In his article, “Mainstream Anxieties about Race in Antipsychotic Drug Ads”, Dr. Metzel discusses how prior to the 1960s and1970s, print advertisements for antipsychotic medications mainly featured meek white women engaged in non-threatening tasks. Around this same time, schizophrenia was described in medical journals as a predominately white disease that did not cause the affected to become violent or threatening. In the 1960s and 1970s, advertisements for antipsychotic medications suddenly began to feature images of blacks with menacing appearances and aggressive posturing. African tribal masks and relics also suddenly appeared in antipsychotic medication advertisements. Medical journals began describing schizophrenia as “a condition that also afflicted Negro men” and noted that “black forms of the illness were more hostile and aggressive than the white ones.” A 1968 article in the Archives of General Psychiatry even went so far as to introduce the concept of a “protest psychosis” into the medical literature.

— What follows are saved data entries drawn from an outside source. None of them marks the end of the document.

Lemma arms_inv o (t t' : T) : arm_timer t = Ret o t' →
  ∃ e', arms (t_env t) o e' ∧ t' = Thread (t_hook_enable t) (t_errno t) (t_fds t) e'.
Proof.
  unfold arm_timer. destruct (Z.eqb_spec to no_timeout) as [Hto|Hto]; intros Ha.
  - injection Ha as <- <-. exists (t_env t). split; [by constructor|by destruct t].
  - apply bind_Ret_inv in Ha as (i&t1&Ha&Hr). apply on_env_inv in Ha as (e'&Ha&->). injection Hr as <- <-.
    exists e'. split; [by constructor|done].
Qed.

Lemma wait_event_unfold :
  wait_event fd event to =
    (p ← gets (λ t, io_present (t_env t));
     if negb (p : bool) then crash NullDeref else
     o ← arm_timer;
     rt ← call (io_addEvent fd event);
     if negb (rt =? 0) then cancel_timer o;; mret Refused
     else c ← yield; cancel_timer o;; mret (Woken c)).
Proof. reflexivity. Qed.

Lemma yield_eq (t : T) c x e : io_yield (t_env t) = Ret (c, x) e →
  yield t = Ret c (Thread (t_hook_enable t) x (t_fds t) e).
Proof. intros Hy. unfold yield. by mstep (on_env_eq _ t _ _ Hy). Qed.

Lemma wait_event_spec (t : T) w x e' :
  waits (t_errno t) (t_env t) w x e' →
  wait_event fd event to t = Ret w (Thread (t_hook_enable t) x (t_fds t) e').
Proof.
  intros Hw. rewrite wait_event_unfold, bind_gets.
  destruct Hw as [o e1 rt x e2 e3 Hp Ha He Hrt Hd|o e1 y e2 c x e3 e4 Hp Ha He Hy Hd]; rewrite Hp; cbn [negb];
    mstep (arms_eq o t _ Ha); set (t1 := Thread _ _ _ e1); mstep (call_eq _ t1 _ _ _ He); unfold t1; simpl.
  - rewrite (proj2 (Z.eqb_neq rt 0)) by done. simpl. set (t2 := Thread _ _ _ e2). by mstep (disarms_eq o t2 _ Hd).
  - set (t2 := Thread _ _ _ e2). mstep (yield_eq t2 _ _ _ Hy). set (t3 := Thread _ x _ e3).
    by mstep (disarms_eq o t3 _ Hd).
Qed.

Lemma wait_event_inv (t : T) w t' :
  wait_event fd event to t = Ret w t' →
  ∃ x e', waits (t_errno t) (t_env t) w x e' ∧ t' = Thread (t_hook_enable t) x (t_fds t) e'.
Proof.
  rewrite wait_event_unfold, bind_gets. destruct (io_present (t_env t)) eqn:Hp; [|done]. cbn [negb]. intros Hr.
  apply bind_Ret_inv in Hr as (o&t1&Ha&Hr). apply arms_inv in Ha as (e1&Ha&->).
  apply bind_Ret_inv in Hr as (rt&t2&He&Hr). apply call_inv in He as (y&e2&He&->).
  destruct (Z.eqb_spec rt 0) as [->|Hrt]; simpl in Hr.
  - apply bind_Ret_inv in Hr as (c&t3&Hy&Hr). unfold yield in Hy. apply bind_Ret_inv in Hy as ([c' x]&t4&Hy&Hs).
    apply on_env_inv in Hy as (e3&Hy&->). injection Hs as -> <-.
    apply bind_Ret_inv in Hr as ([]&t4&Hd&Hr). apply disarms_inv in Hd as (e4&Hd&->). injection Hr as <- <-.
    exists x, e4. split; [|done]. by apply (waits_woken _ _ o e1 y e2 c x e3).
  - apply bind_Ret_inv in Hr as ([]&t4&Hd&Hr). apply disarms_inv in Hd as (e4&Hd&->). injection Hr as <- <-.
    eexists _, e4. split; [by apply (waits_refused _ _ o e1 rt y e2)|]. done.
Qed.

(** The timer of a wait does not outlive it. *)
Lemma waits_disarm er e w x e' : waits er e w x e' → ∀ j, io_armed e' j → io_armed e j.
Proof.
  assert (∀ o a b c d, arms a o b → (∀ j, io_armed c j → io_armed b j) → disarms c o d →
    ∀ j, io_armed d j → io_armed a j) as Hod.
  { intros o a b c d Ha Hbc Hd j Hj. destruct Ha as [|i b Hto Hi].
    - inversion Hd; subst. by apply Hbc.
    - inversion Hd as [|? ? Hc]; subst. destruct (law_disarm _ _ _ Hc _ Hj) as [Hne Hj'].
      destruct (law_arm _ _ _ _ _ _ Hi j (Hbc _ Hj')); done. }
  intros [o e1 rt y e2 e3 Hp Ha He Hrt Hd|o e1 y e2 c z e3 e4 Hp Ha He Hy Hd].
  - eapply Hod; [exact Ha| |exact Hd]. by eapply law_event.
  - eapply Hod; [exact Ha| |exact Hd]. intros j Hj. eapply law_event; [exact He|]. by eapply law_yield.
Qed.
End waiting.

Section blocking.
Context {E : Type} `{KernelOps E} `{WaitLaws E} (fn : M E (Z * Z)) (fd event to : Z).
Abbreviation T := (thread E).

Lemma eintr_none fuel (t : T) n : n ≠ -1 ∨ t_errno t ≠ EINTR → eintr_loop fuel fn n t = Ret tt t.
Proof.
  intros Hn. destruct fuel; cbn [eintr_loop]; rewrite bind_gets;
    (destruct ((n =? -1) && (t_errno t =? EINTR)) eqn:Eb; [|done]);
    apply andb_true_iff in Eb as [->%Z.eqb_eq Ee%Z.eqb_eq]; by destruct Hn.
Qed.

(** One round of [retry] when [fn] is not interrupted. *)
Lemma retry_round f (t : T) n x e :
  fn (t_env t) = Ret (n, x) e → n ≠ -1 ∨ x ≠ EINTR →
  let t1 := Thread (t_hook_enable t) (if n =? -1 then x else t_errno t) (t_fds t) e in
  retry (S f) fn fd event to t =
    (if (n =? -1) && (x =? EAGAIN) then
       (w ← wait_event fd event to;
        match w with
        | Refused => mret (-1)
        | Woken c => if negb (c =? 0) then set_errno c;; mret (-1) else retry f fn fd event to
        end) t1
     else Ret n t1).
Proof.
  intros Hf Hn t1. cbn [retry]. mstep (call_eq fn t n x e Hf). fold t1.
  assert (n ≠ -1 ∨ t_errno t1 ≠ EINTR) as Hn1.
  { destruct (Z.eqb_spec n (-1)) as [->|]; [|by left]. destruct Hn as [?|?]; [done|by right]. }
  mstep (eintr_none (S f) t1 n Hn1). rewrite bind_gets. subst t1.
  cbn [t_errno]. destruct (n =? -1); [|done]. simpl. by destruct (x =? EAGAIN).
Qed.

Lemma retry_answers k er e n x e' : answers fn fd event to k er e n x e' →
  ∀ f b l, retry (S k + f) fn fd event to (Thread b er l e) = Ret n (Thread b x l e').
Proof.
  induction 1 as [er e n x e' Hf Hn|er e x e' Hf Hx1 Hx2|er e e1 x e2 Hf Hw|er e e1 c x e2 Hf Hw Hc
    |k er e e1 y e2 n x e3 Hf Hw _ IH]; intros f b l; cbn [Nat.add].
  1: { rewrite (retry_round _ _ n x e') by (done || by left). by rewrite (proj2 (Z.eqb_neq n (-1))). }
  1: { rewrite (retry_round _ _ (-1) x e') by (done || by right). rewrite Z.eqb_refl.
    by rewrite (proj2 (Z.eqb_neq x EAGAIN)). }
  all: rewrite (retry_round _ _ (-1) EAGAIN e1) by (done || by right); simpl;
    mstep (wait_event_spec fd event to (Thread b EAGAIN l e1) _ _ _ Hw).
  - done.
  - by rewrite (proj2 (Z.eqb_neq c 0)).
  - simpl. apply IH.
Qed.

These perceptions of blacks continue to influence current psychiatric practices. Studies have shown that blacks remain overrepresented in schizophrenia diagnoses, compared to whites. Even when other factors are controlled for, there are still higher rates of schizophrenia diagnoses amongst blacks when compared to whites. Studies have also shown that black patients are also more likely to be prescribed antipsychotic medications than non-blacks.

Psychosurgical theories have also been used to advocate for social control over certain black populations. After the Detroit riots of 1967, three Harvard physicians submitted a letter to the Journal of the American Medical Association citingbrain dysfunction in certain individuals as a possible factor in urban riots.” These noted doctors — two neurosurgeons and a psychiatrist — requested research be done to assess and provide medical treatment to ‘‘those people with low violence thresholds before they contribute to future tragedies.” In 1971, the Law Enforcement Assistance Administration of the Justice Department awarded them an $188,000 grant to study “the biological basis of criminal behavior.”

What does all of this mean for my profession? It means that Get Out represents an opportunity for all psychiatrists to get real about the ways in which racism has infected and continues to affect our profession. But psychiatrists must do more than just dialogue about this. We must develop and implement real solutions and identify ways to begin remedying any damage that has been done.

What does all of this mean for neurosurgery? I could argue that Get Out has similar implications for the neurosurgical profession as well, but then again, I’m no neurosurgeon. Perhaps Dr. Ben Carson can weigh in.